Stored data:
(** X9.  In the list that [analyzeGame] returns, the record of index [i]
    holds exactly one search result, and its flags are those that
    [classifyMove] gives the evaluation of that result at move index [i]. *)
Theorem analyzeGame_classifies (env : Env) {chessjs : ChessJs} (pgn : string)
    (c c' : Client) (out : list PositionAnalysis) :
  analyzeGame env pgn c = (Ok out, c') ->
  forall (i : nat) (pa : PositionAnalysis),
    out !! i = Some pa -> classifiedAt i pa.
Proof.
  unfold analyzeGame. intros Hrun.
  destruct (chess_loadPgn pgn) as [[history final]|].
  - apply (analyzeGameFrom_classified env history chess_initial [] c out c');
      [|exact Hrun].
    intros j pa Hj. by rewrite lookup_nil in Hj.
  - injection Hrun as <- _. intros i pa Hi. by rewrite lookup_nil in Hi.
Qed.

Lemma analyzeGame_classifies_witness :
  exists out pa,
    (analyzeGame (chessjs := PawnChess.chess) (Example.engineUp Example.quickSearch)
       "1. e4 e5" Example.ready).1 = Ok out /\
    out !! 1%nat = Some pa /\ classifiedAt 1 pa.
Proof.
  destruct (analyzeGame (chessjs := PawnChess.chess)
              (Example.engineUp Example.quickSearch) "1. e4 e5" Example.ready)
    as [[out|e] c'] eqn:Hrun; [|vm_compute in Hrun; discriminate].
  destruct (out !! 1%nat) as [pa|] eqn:Hpa.
  - exists out, pa. split; [reflexivity|]. split; [exact Hpa|].
    exact (@analyzeGame_classifies (Example.engineUp Example.quickSearch)
             PawnChess.chess "1. e4 e5" Example.ready c' out Hrun 1%nat pa Hpa).
  - vm_compute in Hrun. injection Hrun as <- _. vm_compute in Hpa. discriminate.
Defined.

(** X10.  [analyzeGame] on a ready client, for a record that parses and
    replays from the initial position: it returns after exactly one search
    per ply; every line it posts goes to the instance of the client and is
    the depth 18, a "stop" or a position of the game; the client is not
    initialized again and keeps its fields. *)
Theorem analyzeGame_searches (env : Env) {chessjs : ChessJs} (pgn : string)
    (c : Client) (h : nat) (history : list Move) (final : position)
    (ps : list position) :
  isReady (this c) = true -> engine (this c) = Some h ->
  chess_loadPgn pgn = Some (history, final) ->
  positionsBefore chess_initial history = Some ps ->
  exists out c' new,
    analyzeGame env pgn c = (Ok out, c') /\
    this c' = this c /\ inits (world c') = inits (world c) /\
    searches (world c') = (searches (world c) + length history)%nat /\
    posts c c' new /\
    Forall (fun e => e.1 = h /\
                     (e.2 = GoDepth (Num 18) \/ e.2 = Stop \/
                      exists pos, pos ∈ ps /\ e.2 = PositionFen (chess_fen pos)))
           new.
Proof.
  intros Er Hh Hpgn Hps. unfold analyzeGame. rewrite Hpgn.
  exact (analyzeGameFrom_ready env history 0 chess_initial [] c h ps Er Hh Hps).
Qed.

Lemma analyzeGame_searches_witness :
  exists out c',
    analyzeGame (chessjs := PawnChess.chess) (Example.engineUp Example.quickSearch)
      "1. e4 e5" Example.ready = (Ok out, c') /\
    this c' = this Example.ready /\
    searches (world c') = 2%nat.
Proof.
  destruct (PawnChess.loadPgn "1. e4 e5") as [[history final]|] eqn:Hpgn;
    [|vm_compute in Hpgn; discriminate].
  destruct (positionsBefore (chessjs := PawnChess.chess) PawnChess.initial history)
    as [ps|] eqn:Hps.
  2:{ vm_compute in Hpgn. injection Hpgn as <- _. vm_compute in Hps. discriminate. }
  destruct (@analyzeGame_searches (Example.engineUp Example.quickSearch)
              PawnChess.chess "1. e4 e5" Example.ready 0 history final ps
              eq_refl eq_refl Hpgn Hps)
    as (out & c' & new & Hrun & Hthis & _ & Hs & _).
  exists out, c'. split; [exact Hrun|]. split; [exact Hthis|].
  rewrite Hs. vm_compute in Hpgn. injection Hpgn as <- _. reflexivity.
Defined.

(* --------------------------------------------------------------------- *)
(** *** The tokens of a progress line after "pv" *)
(* --------------------------------------------------------------------- *)

Section PrincipalVariation.

Lemma scanInfo_pv_tail (pre rest : list string) (a : Accum) :
  "pv" ∉ pre ->
  scanInfo (pre ++ "pv" :: rest) a = withPv rest (scanInfo (pre ++ ["pv"]) a).
Proof.
  revert a. induction pre as [|tok pre IH]; intros a Hno; [reflexivity|].
  apply not_elem_of_cons in Hno as [Htok Hno].
  assert (H0 : (pre ++ "pv" :: rest) !! 0%nat = (pre ++ ["pv"]) !! 0%nat)
    by (by destruct pre).
  assert (H1 : forall kind : string,
            (pre ++ ["pv"]) !! 0%nat = Some kind -> kind <> "pv" ->
            (pre ++ "pv" :: rest) !! 1%nat = (pre ++ ["pv"]) !! 1%nat).
  { intros kind Hk Hne. destruct pre as [|p pre]; [cbn in Hk; congruence|].
    by destruct pre. }
  cbn [app scanInfo]. rewrite H0.
  destruct (tok =? "depth")%string; [by rewrite IH|].
  destruct (tok =? "nodes")%string; [by rewrite IH|].
  destruct (tok =? "score")%string.
  - case_bool_decide as Hm; [rewrite (H1 "mate" Hm) by done; by rewrite IH|].
    case_bool_decide as Hc; [rewrite (H1 "cp" Hc) by done; by rewrite IH|].
    by rewrite IH.
  - destruct (String.eqb_spec tok "pv"); [congruence|]. by rewrite IH.
Qed.

End PrincipalVariation.

(** X11.  In a progress line, every token after the first "pv" token
    becomes the principal variation and is read as nothing else: a keyword
    among them ("depth", "nodes", "score") updates no field, and the other
    fields are those of the line cut after "pv". *)
Theorem principal_variation (message : string) (pre rest : list string) (a : Accum) :
  Js.split " " message = pre ++ "pv" :: rest -> "pv" ∉ pre ->
  accPv (onInfo message a) = rest /\
  onInfo message a = withPv rest (scanInfo (pre ++ ["pv"]) a).
Proof.
  intros Hsplit Hno. unfold onInfo. rewrite Hsplit.
  rewrite (scanInfo_pv_tail pre rest a Hno). by split.
Qed.

Lemma principal_variation_witness :
  onInfo "info score cp 12 pv e2e4 depth 30 nodes 7" accum0
  = {| accBestMove := Some EmptyString; accEvaluation := Num (inject_Z 12 / 100);
       accDepthReached := Num 0; accNodes := Num 0;
       accPv := ["e2e4"; "depth"; "30"; "nodes"; "7"]; accMate := None |}.
Proof.
  rewrite (proj2 (principal_variation "info score cp 12 pv e2e4 depth 30 nodes 7"
                    ["info"; "score"; "cp"; "12"]
                    ["e2e4"; "depth"; "30"; "nodes"; "7"] accum0 eq_refl
                    ltac:(vm_compute; intros H; repeat (apply elem_of_cons in H as [H|H];
                            [discriminate|]); by apply elem_of_nil in H))).
  reflexivity.
Defined.

(* --------------------------------------------------------------------- *)
(** *** The registry *)
(* --------------------------------------------------------------------- *)

Section RegistryFacts.
Context (env : Env) {chessjs : ChessJs}.

Lemma initialize_searches (c : Client) :
  searches (world (initialize env c).2) = searches (world c).
Proof.
  unfold initialize. run.
  destruct (stockfishLoads env (inits (world c))); run; [done|].
  by destruct (engine (this c)).
Qed.

(** Where the constructor is always found, a search on a coherent client
    returns. *)
Lemma analyzePosition_loads fen d t (c : Client) :
  (forall k, stockfishLoads env k = true) -> coherent (this c) ->
  exists r c',
    analyzePosition env fen d t c = (Ok r, c') /\
    coherent (this c') /\
    searches (world c') = S (searches (world c)).
Proof.
  intros Hup Hc.
  pose proof (analyzePosition_coherent env fen d t c Hc) as Hc'.
  destruct (isReady (this c)) eqn:Er.
  - destruct (Hc Er) as [h Hh].
    destruct (analyzePosition_ready env fen d t c h Er Hh)
      as (r & c' & new & Hrun & _ & _ & Hs & _).
    rewrite Hrun in Hc' |- *. by eexists _, _.
  - destruct (analyzePosition_initializes env fen d t c Er (Hup _))
      as (r & c' & new & Hrun & _ & _ & Hs & _).
    rewrite Hrun in Hc' |- *. by eexists _, _.
Qed.

(** [getEngine] on a coherent registry. *)
Lemma getEngine_coherent (ver : string) (pool : Pool) :
  poolCoherent pool ->
  exists pool1 e,
    MultiVersionStockfish.getEngine env ver pool = (Ok tt, pool1) /\
    engines pool1 !! ver = Some e /\
    poolCoherent pool1 /\
    searches (poolWorld pool1) = searches (poolWorld pool) /\
    (forall v, is_Some (engines pool !! v) -> is_Some (engines pool1 !! v)).
Proof.
  intros Hpool. unfold MultiVersionStockfish.getEngine.
  destruct (engines pool !! ver) as [e|] eqn:E; [by exists pool, e|].
  set (c0 := {| this := newStockfishEngine ver; world := poolWorld pool |}).
  pose proof (initialize_coherent env c0) as Hc.
  pose proof (initialize_searches c0) as Hs.
  destruct (initialize_returns env c0) as [c' Hrun]. rewrite Hrun in Hc, Hs |- *.
  eexists _, (this c'). split; [reflexivity|]. cbn. split_and!.
  - apply lookup_insert_eq.
  - by apply map_Forall_insert_2.
  - exact Hs.
  - intros v Hv. destruct (decide (ver = v)) as [<-|Hne].
    + rewrite lookup_insert_eq. by eexists.
    + by rewrite lookup_insert_ne.
Qed.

YOUR TASK: Determine how many lines in the data include "positionsBefore", and let the answer be that number alone.

ANSWER FOR THE TASK: 2